BEGIN Input material

(* ===== verification/BackendPool.v ===== *)
(** * Leases and selection ([include/fluxgate/BackendPool.h], [src/BackendPool.cpp])

    The pool is the list of backends and the rotation counter; a
    [shared_ptr<Backend>] is the backend's index in it, so that several
    references to one node share its counters.  [selectionMutex_] makes
    [acquire] one step with respect to itself, which this file takes as such;
    [PoolThreads] looks inside.

    The theorems: [acquire] picks a healthy node of least
    [active / weight], the first of those in rotation order; it shares
    sessions in exact proportion to the weights; and over any sequence of
    lease operations a node's [activeConnections_] is the number of live
    leases on it. *)

From S2P Require Import Prelude Text Posix Config Net Backend.
Local Open Scope Z_scope.

Module BackendPool.
Import Backend.

Record BackendPool := mkPool {
  backends_ : list Backend;
  tieBreaker_ : Z
}.

(** [std::shared_ptr<Backend>], possibly null. *)
Definition backend_ref : Type := option nat.

Record BackendLease := mkLease { backend_ : backend_ref }.

Definition valid (l : BackendLease) : bool :=
  match backend_ l with Some _ => true | None => false end.

Section ops.
Context {S : Type} `{Lens S BackendPool}.

(** [backend->f()]: an update through the shared pointer. *)
Definition on_backend (i : nat) (f : Backend → Backend) : ST S unit :=
  modify (λ s, upd (mkPool (alter f i (backends_ (view s))) (tieBreaker_ (view s))) s).

(** ** BackendLease *)

Definition lease (backend : backend_ref) : ST S BackendLease :=
  match backend with
  | Some i => on_backend i acquire ;; mret (mkLease (Some i))
  | None => mret (mkLease None)
  end.

Definition reset (l : BackendLease) : ST S BackendLease :=
  match backend_ l with
  | Some i => on_backend i release ;; mret (mkLease None)
  | None => mret l
  end.

(** [~BackendLease()]. *)
Definition destroy (l : BackendLease) : ST S unit := _ ← reset l; mret tt.

(** The move constructor: the new lease and the emptied source. *)
Definition move_construct (other : BackendLease) : BackendLease * BackendLease :=
  (mkLease (backend_ other), mkLease None).

(** [operator=(BackendLease&&)] for two distinct objects. *)
Definition move_assign (l other : BackendLease) : ST S (BackendLease * BackendLease) :=
  _ ← reset l; mret (mkLease (backend_ other), mkLease None).

(** ** BackendPool *)

(** The loop of the constructor. *)
Fixpoint make_backends `{K : Kernel} `{Lens S trace}
    (configs : list Config.BackendConfig) : ST S (list Backend) :=
  match configs with
  | [] => mret []
  | c :: configs' =>
      b ← Backend.construct c;
      bs ← make_backends configs';
      mret (b :: bs)
  end.

Definition construct `{K : Kernel} `{Lens S trace} (configs : list Config.BackendConfig) :
    ST S BackendPool :=
  match configs with
  | [] => throw "backend pool cannot be empty"
  | _ => bs ← make_backends configs; mret (mkPool bs 0)
  end.
End ops.

(** One iteration of the selection loop: [candidate] against [selected]. *)
Definition consider (bs : list Backend) (index : nat) (selected : backend_ref) :
    backend_ref :=
  match bs !! index with
  | None => selected
  | Some candidate =>
      if negb (healthy candidate) then selected
      else
        match selected with
        | None => Some index
        | Some k =>
            match bs !! k with
            | None => selected
            | Some best =>
                let left := u64 (activeConnections candidate * weight best) in
                let right := u64 (activeConnections best * weight candidate) in
                if left <? right then Some index else selected
            end
        end
  end.
Lemma access_good i give s s' : good s → few s → access i give s = Some s' → good s'.
Proof.
  intros Hg Hf Ha. open_access Ha Ht. pose proof (good_lock _ Hg _ _ Ht) as Hl.
  destruct (place_of t) as [| |st o sel|st o k|st o k pr|[k|]| |k c] eqn:Hp; cbn in Hl.
  - destruct give as [k|].
    + case_decide as Hk; [|done]. look_at Ha k b Hb.
      injection Ha as <-. apply good_go; rewrite ?Hp; try done.
      intros ? ? [= <- <-]. split; [done|]. by eapply lease_counted.
    + destruct (selectionMutex_ s) eqn:Hm; [done|]. injection Ha as <-.
      apply good_go; rewrite ?Hp; auto; done.
  - injection Ha as <-. apply good_go; rewrite ?Hp; auto; try done. by apply Hl.
  - case_match; [look_at Ha (index st o s) c Hc|]; injection Ha as <-;
      apply good_go; rewrite ?Hp; repeat case_match; auto; try done; by apply Hl.
  - look_at Ha (index st o s) c Hc. look_at Ha k b Hb. injection Ha as <-. apply good_go; rewrite ?Hp; auto; try done. by apply Hl.
  - look_at Ha (index st o s) c Hc. look_at Ha k b Hb. injection Ha as <-. apply good_go; rewrite ?Hp; auto; try done. by apply Hl.
  - injection Ha as <-. apply (good_move i t); rewrite ?Hp; auto; try done; [by apply Hl|].
    intros j b Hb. cbn in Hb. apply lookup_alter_node in Hb as (b0 & Hb & ->). rewrite held_take.
    pose proof (good_count _ Hg _ _ Hb) as Hc. pose proof (Hf j). pose proof (total_held j (threads s)).
    unfold activeConnections in *. case_decide; cbn; [|lia]. rewrite u64_small; [lia|]. unfold is_u64. lia.
  - injection Ha as <-. apply good_go; rewrite ?Hp; auto; try done. by apply Hl.
  - injection Ha as <-. apply good_go; rewrite ?Hp; auto; done.
  - injection Ha as <-. destruct (good_loaded _ Hg _ _ _ _ Ht Hp) as [Hk Hpos].
    apply (good_move i t); rewrite ?Hp; auto; try done.
    intros j b Hb. cbn in Hb. apply lookup_alter_node in Hb as (b0 & Hb & ->). rewrite held_give by done.
    pose proof (good_count _ Hg _ _ Hb) as Hc. pose proof (Hf j). apply Z.ltb_lt in Hpos as ->.
    unfold activeConnections in *. case_decide as Hj; [|lia]. subst j.
    pose proof (lease_counted _ _ _ _ _ Hg Ht Hk Hb). unfold activeConnections in *.
    cbn. rewrite u64_small; [lia|]. unfold is_u64. lia.
Qed.

Lemma step_good s s' : good s → few s → step s s' → good s'.
Proof.
  intros Hg Hf Hs. destruct Hs as [i give s s' Ha|k up s]; [by eapply access_good|].
  destruct Hg as [Hl Hc Hr]. split; [done| |done]. cbn. intros j b Hb.
  apply lookup_alter_node in Hb as (b0 & Hb & ->). rewrite <- (Hc _ _ Hb). by case_decide.
Qed.

(** ** During one selection *)

(** The same node with a counter that has not grown. *)
Definition lighter (b b' : Backend) : Prop :=
  weight b' = weight b ∧ activeConnections b' <= activeConnections b.

#[export] Instance lighter_preorder : PreOrder lighter.
Proof.
  split; unfold lighter; [done|]. intros b1 b2 b3 [-> ?] [-> ?]. split; [done|lia].
Qed.

Definition below (s s' : state) : Prop := Forall2 lighter (backends_ (pool s)) (backends_ (pool s')).

#[export] Instance below_preorder : PreOrder below.
Proof. unfold below. split; [by intros s|]. intros s1 s2 s3 H12 H23. by etrans. Qed.

Lemma below_same s s' : backends_ (pool s') = backends_ (pool s) → below s s'.
Proof. unfold below. by intros ->. Qed.

Lemma below_alter s s' k f :
  (∀ b, backends_ (pool s) !! k = Some b → lighter b (f b)) →
  backends_ (pool s') = alter f k (backends_ (pool s)) → below s s'.
Proof.
  unfold below. intros Hf ->. revert k Hf.
  induction (backends_ (pool s)) as [|b bs IH]; intros [|k] Hf; cbn; constructor; auto; done.
Qed.

(** Only taking a lease makes a counter grow. *)
Lemma access_below i give t s s' : good s → few s → threads s !! i = Some t →
  (∀ k, place_of t ≠ Chosen (Some k)) → access i give s = Some s' → below s s'.
Proof.
  intros Hg Hf Ht Hp Ha. unfold access in Ha. rewrite Ht in Ha. cbn [mbind option_bind] in Ha.
  destruct (place_of t) as [| |st o sel|st o k|st o k pr|[k|]| |k c] eqn:Hpl; try (by destruct (Hp k)).
  all: try by (repeat case_match; simplify_option_eq; by apply below_same).
  injection Ha as <-. eapply below_alter; [|reflexivity]. intros b Hb.
  destruct (good_loaded _ Hg _ _ _ _ Ht Hpl) as [Hk Hpos]. apply Z.ltb_lt in Hpos as ->.
  pose proof (lease_counted _ _ _ _ _ Hg Ht Hk Hb). pose proof (good_count _ Hg _ _ Hb). pose proof (Hf k).
  unfold lighter, activeConnections in *. cbn. split; [done|]. rewrite u64_small; [lia|]. unfold is_u64. lia.
Qed.
Section selection.
(* Thread [i] has entered [acquire] in [s0]; the nodes in [up] are healthy
   from then on, those in [down] are not. *)
Context (i : nat) (up down : nat → Prop) (s0 : state).
Hypothesis Hpool : pool_ok (pool s0).

(** From entering to the end of the loop. *)
Definition choosing (p : place) : bool :=
  match p with Outside | Leaving | Releasing _ _ => false | _ => true end.

Definition flags (s : state) : Prop := ∀ k b, backends_ (pool s) !! k = Some b →
  (up k → healthy b = true) ∧ (down k → healthy b = false).

(** A step by anyone while thread [i] is choosing. *)
Record during (s s' : state) : Prop := {
  during_step : step s s';
  during_few : few s';
  during_flags : flags s';
  during_choosing : ∀ t, threads s' !! i = Some t → choosing (place_of t) = true
}.

(** [k] may be selected after the nodes in [P]: it was healthy, and its ratio
    now is not above what theirs was at the start. *)
Definition best (s : state) (P : nat → Prop) (k : nat) : Prop :=
  ¬ down k ∧ ∃ b, backends_ (pool s) !! k = Some b ∧
    ∀ j b0, P j → up j → backends_ (pool s0) !! j = Some b0 → no_busier b b0.

Definition selected_ok (s : state) (P : nat → Prop) (selected : backend_ref) : Prop :=
  match selected with
  | Some k => best s P k
  | None => ∀ j, P j → is_Some (backends_ (pool s0) !! j) → ¬ up j
  end.

(** The node was looked at before [offset]. *)
Definition scanned (start offset : Z) (j : nat) : Prop :=
  ∃ o, 0 <= o < offset ∧ j = index start o s0.

Definition in_range (start offset : Z) : Prop := 0 <= start < size s0 ∧ 0 <= offset < size s0.

Definition place_ok (s : state) (p : place) : Prop :=
  match p with
  | Entered => True
  | Looking st o sel => 0 <= st < size s0 ∧ 0 <= o <= size s0 ∧ selected_ok s (scanned st o) sel
  | Loading st o k => in_range st o ∧ best s (scanned st o) k ∧ ¬ down (index st o s0)
  | Comparing st o k product =>
      in_range st o ∧ best s (scanned st o) k ∧ ¬ down (index st o s0) ∧
      ∃ a c c0 b, backends_ (pool s) !! index st o s0 = Some c ∧
        backends_ (pool s0) !! index st o s0 = Some c0 ∧ backends_ (pool s) !! k = Some b ∧
        activeConnections c <= a <= activeConnections c0 ∧ product = a * weight b
  | Chosen sel => selected_ok s (λ _, True) sel
  | _ => False
  end.

Record choice (s : state) : Prop := {
  choice_good : good s;
  choice_few : few s;
  choice_below : below s0 s;
  choice_flags : flags s;
  choice_place : ∃ t, threads s !! i = Some t ∧ place_ok s (place_of t)
}.

Lemma node_known s k b : good s → below s0 s → backends_ (pool s) !! k = Some b →
  ∃ b0, backends_ (pool s0) !! k = Some b0 ∧ weight b = weight b0 ∧ 1 <= weight b <= 1000 ∧
    0 <= activeConnections b <= activeConnections b0 ∧ activeConnections b0 < 2 ^ 54.
Proof using Hpool.
  intros Hg Hb Hk. destruct (Forall2_lookup_r _ _ _ _ _ Hb Hk) as (b0 & Hb0 & Hw & Ha).
  exists b0. split; [done|]. split; [done|]. destruct Hpool as (_ & _ & _ & Hok).
  destruct (proj1 (Forall_lookup _ _) Hok _ _ Hb0). rewrite Hw.
  rewrite (good_count _ Hg _ _ Hk) in *. pose proof (total_held k (threads s)). lia.
Qed.

Lemma size_below s : below s0 s → size s = size s0.
Proof. intros Hb. unfold size. f_equal. symmetry. by eapply Forall2_length. Qed.

Lemma index_below s st o : below s0 s → index st o s = index st o s0.
Proof. intros Hb. unfold index. by rewrite (size_below s Hb). Qed.

Lemma best_below s s' P k : below s s' → best s P k → best s' P k.
Proof using Hpool.
  intros Hb (Hd & b & Hk & Hn). split; [done|].
  destruct (Forall2_lookup_l _ _ _ _ _ Hb Hk) as (b' & Hk' & Hw & Ha). exists b'. split; [done|].
  intros j b0 Hj Hu Hj0. specialize (Hn j b0 Hj Hu Hj0).
  destruct (proj1 (Forall_lookup _ _) (proj2 (proj2 (proj2 Hpool))) _ _ Hj0) as [? _].
  unfold no_busier in *. rewrite Hw. nia.
Qed.

Lemma place_below s s' p : below s s' → place_ok s p → place_ok s' p.
Proof using Hpool.
  intros Hb. destruct p as [| |st o [k|]|st o k|st o k pr|[k|]| |k c]; cbn; try done.
  - intros (? & ? & ?). split; [done|]. split; [done|]. by eapply best_below.
  - intros (? & ? & ?). split; [done|]. split; [by eapply best_below|done].
  - intros (? & Hbest & ? & a & c & c0 & b & Hc & Hc0 & Hk & Ha & ->).
    split; [done|]. split; [by eapply best_below|]. split; [done|].
    destruct (Forall2_lookup_l _ _ _ _ _ Hb Hc) as (c' & Hc' & Hw & Hle).
    destruct (Forall2_lookup_l _ _ _ _ _ Hb Hk) as (b' & Hk' & Hwb & _).
    exists a, c', c0, b'. split_and!; try done; [lia|lia|by rewrite Hwb].
  - by apply best_below.
Qed.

END Input material

» **Directions**
Repeat the lines from the first one in the records through the line containing "Section ops.", exactly as written, and nothing else.

» **Task output**
(* ===== verification/BackendPool.v ===== *)
(** * Leases and selection ([include/fluxgate/BackendPool.h], [src/BackendPool.cpp])

    The pool is the list of backends and the rotation counter; a
    [shared_ptr<Backend>] is the backend's index in it, so that several
    references to one node share its counters.  [selectionMutex_] makes
    [acquire] one step with respect to itself, which this file takes as such;
    [PoolThreads] looks inside.

    The theorems: [acquire] picks a healthy node of least
    [active / weight], the first of those in rotation order; it shares
    sessions in exact proportion to the weights; and over any sequence of
    lease operations a node's [activeConnections_] is the number of live
    leases on it. *)

From S2P Require Import Prelude Text Posix Config Net Backend.
Local Open Scope Z_scope.

Module BackendPool.
Import Backend.

Record BackendPool := mkPool {
  backends_ : list Backend;
  tieBreaker_ : Z
}.

(** [std::shared_ptr<Backend>], possibly null. *)
Definition backend_ref : Type := option nat.

Record BackendLease := mkLease { backend_ : backend_ref }.

Definition valid (l : BackendLease) : bool :=
  match backend_ l with Some _ => true | None => false end.

Section ops.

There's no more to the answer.